# First time Surf Fishing



## All_in (Apr 24, 2021)

I've lived at VA Beach for 10 years and have never tried it till now...mostly a lake angler. That was wild! I ended up at San bridge about 100 feet out because it was almost low tide. I couldn't cast out to the shelf unless I got out there. No dice though...i was thinking about little island pier in a couple weeks. I've read reports of good success in past years, but nothing recent. Anyone confirm it?


----------



## Benji (Nov 19, 2014)

Try behind the market, the s turn around pike st. , and aroud the ramp at back bay. You don't have to cast to far out to catch. Lots of fish swimming right behind the breakers.


----------



## All_in (Apr 24, 2021)

Benji said:


> Try behind the market, the s turn around pike st. , and aroud the ramp at back bay. You don't have to cast to far out to catch. Lots of fish swimming right behind the breakers.


Thanks... I'll have to give those a shot. I was using squid... Is that a good option?


----------



## Fishlife (Jul 21, 2017)

All_in said:


> I've lived at VA Beach for 10 years and have never tried it till now...mostly a lake angler. That was wild! I ended up at San bridge about 100 feet out because it was almost low tide. I couldn't cast out to the shelf unless I got out there. No dice though...i was thinking about little island pier in a couple weeks. I've read reports of good success in past years, but nothing recent. Anyone confirm it?


I've never personally fished little island but I have fished the surf around sandbridge. I have talked to folks who had pretty good success fishing it but from what I've seen and been told it is small so it gets crowded fast. If you are going to fish that area, I would just go to back bay. You could use squid and that is an ok option but I would go out with some fresh shrimp, fishbites, and dig up some sand fleas. Just my 2 cents though. Good luck.


----------



## Benji (Nov 19, 2014)

All_in said:


> Thanks... I'll have to give those a shot. I was using squid... Is that a good option?


It's good to have as an option. Fresh shrimp and sand fleas, and fish bites would be better imo


----------



## Weaselrunner (Apr 16, 2021)

What flavor of fish bites have you had luck with?


----------



## Fishlife (Jul 21, 2017)

Weaselrunner said:


> What flavor of fish bites have you had luck with?

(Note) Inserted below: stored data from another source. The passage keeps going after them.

(** A polled row whose server has reached the target. *)
Lemma update_row_reached target t0 now states a n :
  n_url n ∈ map ns_url states → all_arrived target states = true →
  let n' := update_row states (record_arrivals target t0 now states a) n in
  n_arrived n' = true ∧ ∃ v, n_cur n' = Some v ∧ target ≤ v.
Proof.
  unfold all_arrived. rewrite forallb_forall. intros Hin Ha.
  destruct (filter (λ s, ns_url s = n_url n) states) as [|s r] eqn:Hf.
  { exfalso. change (map ?f ?l) with (f <$> l) in Hin. apply list_elem_of_fmap in Hin as (s & Hs & Hin).
    assert (s ∈ filter (λ s, ns_url s = n_url n) states) as Hx by (by apply list_elem_of_filter).
    rewrite Hf in Hx. set_solver. }
  assert (s ∈ filter (λ s, ns_url s = n_url n) states) as Hs by (rewrite Hf; set_solver).
  apply list_elem_of_filter in Hs as [Hu Hs]. pose proof (Ha s ltac:(by apply list_elem_of_In)) as Hreach.
  pose proof (record_arrivals_has target t0 now states a s Hs Hreach) as Hh. rewrite Hu in Hh.
  cbn zeta. unfold update_row. rewrite Hf. simpl. split; [done|].
  unfold reached in Hreach. boolify. destruct (ns_configVersion s) as [v|]; [|done]. simpl. exists v. split; [done|lia].
Qed.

My go-to is sandflea flavor and my #2 is shrimp.


----------



## Weaselrunner (Apr 16, 2021)

Thanks


----------



## Harrymanz (May 28, 2018)

Fleas fleas fleas


----------



## Lukeksnyder1 (Nov 12, 2019)

Fresh shrimp. Never bother with that frozen bait shrimp crap (oddly it’s often more expensive than buying fresh...5$ for 1/2 lb tub of frozen bait shrimp at the gas station vs 8-9$ a pound for fresh). Sand fleas for sure. I’ve tried fishbites several times and find them to be lacking. Like salted bait they stay on the hook well, but what’s that matter if they’re not getting bites (I tend to fish very actively and check and recast bait often). I could see their use if you were drinking with buddies or watching the kiddos and wanted a few lines in the water. Hear people tip they’re shrimp with fishbites to keep it on the hook better and that seems valid. Imho. 2 cents.


----------



## Fishlife (Jul 21, 2017)

Lukeksnyder1 said:


> Fresh shrimp. Never bother with that frozen bait shrimp crap (oddly it’s often more expensive than buying fresh...5$ for 1/2 lb tub of frozen bait shrimp at the gas station vs 8-9$ a pound for fresh). Sand fleas for sure. I’ve tried fishbites several times and find them to be lacking. Like salted bait they stay on the hook well, but what’s that matter if they’re not getting bites (I tend to fish very actively and check and recast bait often). I could see their use if you were drinking with buddies or watching the kiddos and wanted a few lines in the water. Hear people tip they’re shrimp with fishbites to keep it on the hook better and that seems valid. Imho. 2 cents.


I typically pair a piece of fishbite w/shrimp or a real sandflea. I usually fish 4-5 rods so I'll try a different bait setup on each to see what they are favoring for the day.


----------